The Wednesday, Sept. 28 Chicago Tribune featured a story about the recent memorial service held for the late Saul Bellow at Rockefeller Memorial Chapel on the University’s campus. Bellow, a former faculty member in Social Thought for nearly 30 years, was honored and remembered at the service, which was attended by many former friends and colleagues of the author and teacher, as well as his widow Janis Freedman Bellow, Mayor Richard Daley and members of the University faculty. The comments of Richard Stern, the Helen A. Regenstein Professor Emeritus in English Language & Literature and the College, who spoke at the service, were quoted in the article. Stern, a longtime friend of Bellow’s, noted that Bellow had the “ability to shuttle comfortably between the faculty lounge and the pool hall.”
Raymond Ball, the Sidney Davidson Professor of Accounting in the Graduate School of Business, was quoted in an article published in the Tuesday, Sept. 27 Chicago Tribune. The story reported on such companies as Walgreens drugstores that are reporting profit losses due to Hurricane Katrina. Ball said it should be expected to see other companies report losses because of the storm that devastated New Orleans and other cities along the Gulf Coast. “We’ll see more of them, and there will be some companies affected more than Walgreens. We’ll see similar things with other retailers, restaurant companies, anyone in tourism and travel. And we’ll see big effects in petrochemical, petroleum, shipbuilding, anyone involved in offshore equipment supply, and anyone moving large amounts of product on the Mississippi.”

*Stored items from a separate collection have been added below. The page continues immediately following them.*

(** * mdrip: the managed shell and the line scanner

    A shallow embedding of package [shell] (the [ManagedShell] type with
    [NewManagedShell], [Start], [Execute] and [Stop]) and of the line
    scanner [BuffScanner], together with the parts of Go's [strings] and
    [io] packages that [Execute] calls.

    Go strings are byte sequences: they are modelled as [string], whose
    characters are the 256 values of [ascii]. *)

From Stdlib Require Import String Ascii List Bool Arith Lia Permutation.
Import ListNotations.

Local Open Scope list_scope.
Local Open Scope string_scope.

(** ** Characters that Rocq string literals cannot spell *)

Definition newline : string := String "010"%char EmptyString.
Definition dquote : string := String "034"%char EmptyString.

(** ** Package [strings] *)

Module strings.

(** [strings.Contains(s, substr)]: some suffix of [s] starts with [substr]. *)
Fixpoint Contains (s substr : string) : bool :=
  prefix substr s
  || match s with
     | EmptyString => false
     | String _ r => Contains r substr
     end.

(** The left-to-right scan of [strings.Replace(s, old, new, -1)] with an
    empty [new], for a
    non-empty [old]: [skip] counts the bytes of the occurrence being
    dropped that are still ahead; occurrences are looked for only outside
    a dropped occurrence, as [Index(s[start:], old)] does after
    [start = j + len(old)]. *)
Fixpoint remove_from (old : string) (skip : nat) (s : string) : string :=
  match s with
  | EmptyString => EmptyString
  | String c r =>
      match skip with
      | S k => remove_from old k r
      | O =>
          if prefix old s then remove_from old (String.length old - 1) r
          else String c (remove_from old 0 r)
      end
  end.

(** [strings.Replace(s, old, new, -1)] with an empty [new].  With
    [old == new] (both empty) Go returns [s] unchanged. *)
Definition Remove (s old : string) : string :=
  match old with
  | EmptyString => s
  | _ => remove_from old 0 s
  end.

Eric Posner, the Kirkland & Ellis Professor in the Law School, wrote an op-ed that was published in the Monday, Sept. 26 New York Times. Posner argued that the judges hearing the trial of Saddam Hussein and seven of his aides should spare low-level Baathists in order to aid the peace process in Iraq and its fledgling democracy. Posner wrote: “This is not to advocate a blanket amnesty. The question is where the line should be drawn. The answer depends not on law but on politics, on the importance of the members of the old government for the success of the new one.” He added, “They should convict Saddam Hussein on the narrowest grounds possible, so that his former supporters do not infer that they will be placed in legal jeopardy as well.”
Jerry Coyne, Professor in Ecology & Evolution and the College, co-wrote an op-ed that was published in the Sunday, Sept. 18 Chicago Tribune, on its Perspective page. Coyne and his co-author Richard Dawkins of Oxford University, wrote that the concept of intelligent design—a contemporary term for creationism—has no place being taught in classrooms among scientific theories, as it does not stand up to scientific review as a theory worthy of “both sides” treatment. “If intelligent design really were a scientific theory, positive evidence for it, gathered through research, would fill peer-reviewed journals. This doesn’t happen. It isn’t that editors refuse to publish intelligent design research. There simply isn’t any intelligent design research to publish.”